Prevention is central to communication efforts. Polio is transmitted through contaminated food and water – and in a country where over 90 per cent of rural populations practice open-air defecation, the risk of infection is high.

“We tell the families how their children can catch the disease. We explain them that they have to wash hands before feeding the babies, and that they should keep the ground clean so children crawling on the floor don’t get infected,” Mrs. Adamou said.

Reaching every last child

Even though important progress has been achieved in Niger, there have also been setbacks. As many as eight rounds of National Immunization Days were organized in 2011, and still six cases of polio were confirmed during that year, compared to only two in 2010.

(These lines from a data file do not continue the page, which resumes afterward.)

Lemma known_flag_stored (v0 v : value) : stored v0 v -> known_flag v = known_flag v0.
Proof.
  intros [->| ->]; auto. unfold known_flag. rewrite isnull_to_float. reflexivity.
Qed.

Lemma known_flag_object_field (raw : string) :
  known_flag (coerced (object_field raw)) = VInt (known_of raw).
Proof.
  unfold object_field, known_of. destruct (is_na raw) eqn:Hna; [reflexivity|].
  destruct raw as [|c raw]; [discriminate|].
  unfold coerced, to_numeric1.
  destruct (parse_number (String c raw)) as [x|] eqn:Hp; [|reflexivity].
  apply parse_number_not_str in Hp as [_ Hx].
  unfold known_flag. rewrite Hx. reflexivity.
Qed.

Lemma clean_object_field (raw : string) :
  to_numeric1 match object_field raw with
              | VStr s => VStr (str_replace "#" "" s)
              | _ => VFloat NaN
              end = clean raw.
Proof. unfold object_field, clean. destruct (is_na raw); reflexivity. Qed.

Lemma nth_error_nth_default {A : Type} (l : list A) (i : nat) (a d : A) :
  nth_error l i = Some a -> nth i l d = a.
Proof. intros H. apply nth_error_nth; assumption. Qed.

Lemma nth_error_map_seq {A : Type} (f : nat -> A) (n i : nat) (a : A) :
  nth_error (map f (seq 0 n)) i = Some a -> (i < n)%nat /\ a = f i.
Proof.
  intros H. rewrite nth_error_map in H.
  destruct (nth_error (seq 0 n) i) as [j|] eqn:Hj; [|discriminate].
  injection H as <-.
  pose proof (nth_error_Some (seq 0 n) i) as Hlt.
  rewrite Hj, length_seq in Hlt.
  assert (i < n)%nat by (apply Hlt; discriminate).
  split; auto.
  apply nth_error_nth_default with (d := O) in Hj.
  rewrite seq_nth in Hj by assumption. simpl in Hj. subst j. reflexivity.
Qed.

(** The header of the file written by a successful run, and its rows in
    terms of the columns. *)
Lemma decoder_header (lines : list string) (out : csv) :
  decoder lines = Ok out ->
  csv_header out = ["N"; "Z"; "E"; "U(E)"; "known"; "A"; "N-Z"; "N/Z"].
Proof.
  intros H. apply decoder_inv in H as (e & u & a & d & r & H).
  decompose [and] H. subst out. reflexivity.
Qed.

Lemma decoder_length (lines : list string) (out : csv) :
  decoder lines = Ok out ->
  List.length (csv_rows out) = List.length (data_rows lines).
Proof.
  intros H. apply decoder_inv in H as (e & u & a & d & r & H).
  decompose [and] H. subst out. unfold to_csv, csv_rows, nrows.
  rewrite length_map, length_seq, infer_types_length. apply raw_column_length.
Qed.

(** One row of the output against the line it was read from. *)
Lemma decoder_row (lines : list string) (out : csv) (i : nat)
      (fields : list string) (row : list field) :
  decoder lines = Ok out ->
  nth_error (data_rows lines) i = Some fields ->
  nth_error (csv_rows out) i = Some row ->
  exists vN vZ vE vU vA vD vR e0 u0,
    row = [to_field vN; to_field vZ; to_field vE; to_field vU;
           to_field (VInt (known_of (nth 11 fields "")));
           to_field vA; to_field vD; to_field vR] /\
    read_as (nth 2 fields "") vN /\
    read_as (nth 3 fields "") vZ /\
    clean (nth 11 fields "") = Some e0 /\ stored e0 vE /\
    clean (nth 13 fields "") = Some u0 /\ stored u0 vU /\
    arith Add vN vZ = Ok vA /\
    arith Sub vN vZ = Ok vD /\
    arith Div vN vZ = Ok vR.
Proof.
  intros H Hf Hrow.
  apply decoder_inv in H as (e & u & a & d & r & HoE & He & HoU & Hu & Ha & Hd & Hr & ->).
  assert (Hne : forall k, raw_column k lines <> []).
  { intros k Hk. pose proof (raw_column_nth k _ _ _ Hf) as Hn.
    rewrite Hk in Hn. destruct i; discriminate. }
  destruct (infer_types_nth _ _ _ (raw_column_nth 2 _ _ _ Hf)) as (vN & HvN & HrN).
  destruct (infer_types_nth _ _ _ (raw_column_nth 3 _ _ _ Hf)) as (vZ & HvZ & HrZ).
  (* the energy columns were read as strings *)
  pose proof (infer_types_object _ (Hne 11%nat) HoE) as HcE.
  pose proof (infer_types_object _ (Hne 13%nat) HoU) as HcU.
  rewrite HcE in He, Hrow. rewrite HcU in Hu.
  pose proof (nth_error_map_some object_field _ _ _ (raw_column_nth 11 _ _ _ Hf)) as HiE.
  pose proof (nth_error_map_some object_field _ _ _ (raw_column_nth 13 _ _ _ Hf)) as HiU.
  apply to_numeric_raise_Forall2 in He as (es & Hes & ->).
  apply to_numeric_raise_Forall2 in Hu as (us & Hus & ->).
  unfold series_str_replace in Hes, Hus.
  destruct (Forall2_nth_error_l _ _ _ Hes _ _ (nth_error_map_some _ _ _ _ HiE))
    as (e0 & He0 & Hce).
  destruct (Forall2_nth_error_l _ _ _ Hus _ _ (nth_error_map_some _ _ _ _ HiU))
    as (u0 & Hu0 & Hcu).
  rewrite clean_object_field in Hce, Hcu.
  destruct (Forall2_nth_error_l _ _ _ (promote_Forall2 es) _ _ He0) as (vE & HvE & HsE).
  destruct (Forall2_nth_error_l _ _ _ (promote_Forall2 us) _ _ Hu0) as (vU & HvU & HsU).
  (* the known flag *)
  pose proof (nth_error_map_some coerced _ _ _ HiE) as Hk0.
  destruct (Forall2_nth_error_l _ _ _ (promote_Forall2 _) _ _ Hk0) as (vk & Hvk & Hsk).
  pose proof (nth_error_map_some known_flag _ _ _ Hvk) as HvK.
  rewrite (known_flag_stored _ _ Hsk), known_flag_object_field in HvK.
  (* the derived columns *)
  pose proof (nth_error_combine _ _ _ _ _ HvN HvZ) as Hnz.
  destruct (Forall2_nth_error_l _ _ _ (series_arith_Forall2 _ _ _ _ Ha) _ _ Hnz)
    as (vA & HvA & HaA).
  destruct (Forall2_nth_error_l _ _ _ (series_arith_Forall2 _ _ _ _ Hd) _ _ Hnz)
    as (vD & HvD & HaD).
  destruct (Forall2_nth_error_l _ _ _ (series_arith_Forall2 _ _ _ _ Hr) _ _ Hnz)
    as (vR & HvR & HaR).
  simpl in HaA, HaD, HaR.
  exists vN, vZ, vE, vU, vA, vD, vR, e0, u0.
  repeat split; auto.
  unfold to_csv, csv_rows in Hrow.
  apply nth_error_map_seq in Hrow as [_ ->].
  unfold row_at. cbn [map].
  rewrite (nth_error_nth_default _ _ _ (VFloat NaN) HvN),
          (nth_error_nth_default _ _ _ (VFloat NaN) HvZ),
          (nth_error_nth_default _ _ _ (VFloat NaN) HvE),
          (nth_error_nth_default _ _ _ (VFloat NaN) HvU),
          (nth_error_nth_default _ _ _ (VFloat NaN) HvK),
          (nth_error_nth_default _ _ _ (VFloat NaN) HvA),
          (nth_error_nth_default _ _ _ (VFloat NaN) HvD),
          (nth_error_nth_default _ _ _ (VFloat NaN) HvR).
  reflexivity.
Qed.

(** ** The [known] flag *)

(** C1, as stated, fails: a row whose raw [E] field is ["-1234#"] is
    written with [known = 0], not [1], because the flag is computed from
    the field with its marker still in place. *)
Lemma known_marker_counterexample :
  exists out row,
    decoder sample_file = Ok out /\
    nth 11 (nth 0 (data_rows sample_file) []) "" = "-1234#" /\
    nth_error (csv_rows out) 0 = Some row /\
    nth 4 row Empty = Cell (VInt 0) /\
    nth 4 row Empty <> Cell (VInt 1).
Proof.
  eexists. eexists.
  split; [vm_compute; reflexivity|].
  split; [vm_compute; reflexivity|].
  split; [vm_compute; reflexivity|].
  split; [reflexivity|discriminate].
Qed.

(** C1, amended: on every row of a completed run, [known] is [0] exactly
    when the raw [E] field, with its marker still in place, is a
    missing-value token (blank included) or is not a numeric literal, and
    is [1] otherwise; a raw field ["-1234#"] yields [known = 0] and
    [E = -1234]. *)
Theorem known_reflects_raw_field (lines : list string) (out : csv) (i : nat)
        (fields : list string) (row : list field) :
  decoder lines = Ok out ->
  nth_error (data_rows lines) i = Some fields ->
  nth_error (csv_rows out) i = Some row ->
  let raw := nth 11 fields "" in
  (nth 4 row Empty = Cell (VInt 0) <-> is_na raw = true \/ parse_number raw = None) /\
  (nth 4 row Empty = Cell (VInt 0) \/ nth 4 row Empty = Cell (VInt 1)) /\
  (raw = "-1234#" ->
   nth 4 row Empty = Cell (VInt 0) /\
   (nth 2 row Empty = Cell (VInt (-1234)) \/
    nth 2 row Empty = Cell (VFloat (fin_of_Z (-1234))))).
Proof.
  intros H Hf Hrow raw.
  destruct (decoder_row _ _ _ _ _ H Hf Hrow)
    as (vN & vZ & vE & vU & vA & vD & vR & e0 & u0 & -> & _ & _ & He0 & HsE & _).
  fold raw in He0. cbn [nth].
  change (to_field (VInt (known_of (nth 11 fields "")))) with (Cell (VInt (known_of raw))).
  assert (Hk : known_of raw = 0 <-> is_na raw = true \/ parse_number raw = None).
  { unfold known_of. destruct (is_na raw); [intuition|].
    destruct (parse_number raw); split; intros; try reflexivity; try discriminate;
      intuition discriminate. }
  assert (Hk01 : known_of raw = 0 \/ known_of raw = 1).
  { unfold known_of. destruct (is_na raw); auto. destruct (parse_number raw); auto. }
  split; [|split].
  - rewrite <- Hk. split; [intros E; injection E; auto|intros ->; reflexivity].
  - destruct Hk01 as [-> | ->]; auto.
  - intros Hraw. rewrite Hraw in He0 |- *. split; [reflexivity|].
    vm_compute in He0. injection He0 as <-.
    destruct HsE as [-> | ->]; [left|right]; reflexivity.
Qed.

Lemma known_reflects_raw_field_witness :
  exists out fields row,
    decoder sample_file = Ok out /\
    nth_error (data_rows sample_file) 0 = Some fields /\
    nth_error (csv_rows out) 0 = Some row /\
    nth 11 fields "" = "-1234#" /\
    nth 4 row Empty = Cell (VInt 0) /\
    (nth 2 row Empty = Cell (VInt (-1234)) \/
     nth 2 row Empty = Cell (VFloat (fin_of_Z (-1234)))).
Proof.
  eexists. eexists. eexists.
  split; [vm_compute; reflexivity|].
  split; [vm_compute; reflexivity|].
  split; [vm_compute; reflexivity|].
  split; [reflexivity|].
  refine (proj2 (proj2 (known_reflects_raw_field sample_file _ 0 _ _ _ _ _)) _);
    vm_compute; reflexivity.
Defined.

(** ** Rows and header of the output *)

Lemma stored_nan (v : value) : stored (VFloat NaN) v -> v = VFloat NaN.
Proof. intros [->| ->]; reflexivity. Qed.

(** C3: a completed run writes exactly one row per data row of the input
    (the non-empty rows after the header), in the order of the input: row
    [i] of the output carries the [N] and [Z] read from data row [i]; and
    a row whose raw [E] field is blank is kept, with [known = 0] and an
    empty [E] field. *)
Theorem no_record_dropped (lines : list string) (out : csv) :
  decoder lines = Ok out ->
  List.length (csv_rows out) = List.length (data_rows lines) /\
  forall i fields,
    nth_error (data_rows lines) i = Some fields ->
    exists row vN vZ,
      nth_error (csv_rows out) i = Some row /\
      nth 0 row Empty = to_field vN /\ read_as (nth 2 fields "") vN /\
      nth 1 row Empty = to_field vZ /\ read_as (nth 3 fields "") vZ /\
      (nth 11 fields "" = "" ->
       nth 4 row Empty = Cell (VInt 0) /\ nth 2 row Empty = Empty).
Proof.
  intros H. pose proof (decoder_length _ _ H) as Hlen. split; auto.
  intros i fields Hf.
  assert (Hi : (i < List.length (csv_rows out))%nat).
  { rewrite Hlen. apply nth_error_Some. congruence. }
  destruct (nth_error (csv_rows out) i) as [row|] eqn:Hrow;
    [|apply nth_error_Some in Hi; contradiction].
  destruct (decoder_row _ _ _ _ _ H Hf Hrow)
    as (vN & vZ & vE & vU & vA & vD & vR & e0 & u0 & -> & HrN & HrZ & He0 & HsE & _).
  exists [to_field vN; to_field vZ; to_field vE; to_field vU;
          to_field (VInt (known_of (nth 11 fields ""))); to_field vA; to_field vD;
          to_field vR], vN, vZ.
  repeat split; auto.
  - rewrite H0. reflexivity.
  - rewrite H0 in He0. vm_compute in He0. injection He0 as <-.
    apply stored_nan in HsE. subst vE. reflexivity.
Qed.

Lemma no_record_dropped_witness :
  exists out,
    decoder sample_file = Ok out /\
    List.length (csv_rows out) = 3%nat /\
    exists row,
      nth_error (csv_rows out) 2 = Some row /\
      nth 4 row Empty = Cell (VInt 0) /\ nth 2 row Empty = Empty.
Proof.
  eexists. split; [vm_compute; reflexivity|].
  split; [exact (proj1 (no_record_dropped sample_file _ eq_refl))|].
  destruct (proj2 (no_record_dropped sample_file _ eq_refl) 2%nat _ eq_refl)
    as (row & vN & vZ & Hrow & _ & _ & _ & _ & Hblank).
  exists row. split; [exact Hrow|]. apply Hblank. reflexivity.
Defined.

“We have organized so many rounds of vaccinations last year,” explained Dr. Amadou Ousseini, Director of the Health Department of Tahoua. “We dedicated most of our time to these campaigns against polio, but we know that we haven’t managed to reach all the children, and new cases keep being detected.”

A number of villages in Tahoua are located in remote or insecure areas, limiting vaccination coverage. Immunization campaigns there are further complicated by the fact that many families have been forced to migrate because of food insecurity. And nomadic groups, which are numerous in that region, are often hard to locate.

“We are aware of these limits and we are working on specific outreach strategies,” Dr. Ousseini said. “For instance, we always start the campaigns one day early to make sure that we are able to travel to all parts of the region, even the most isolated. We also hire vaccinators among nomadic groups because they know the local languages, and they know where to find their camps. We post vaccination teams at the markets or at key points on the roads, because a lot of people transit there, and these are good spots to catch missed children.”

Full eradication of the virus will only be possible if all children, including those living in the most remote areas, receive the vaccine. UNICEF, the World Health Organization and other partners are working with the government to maintain the quality of immunization campaigns while designing targeted outreach strategies for hard-to-reach children. Only this kind of perseverance will ensure that, one day, the fight against polio is won.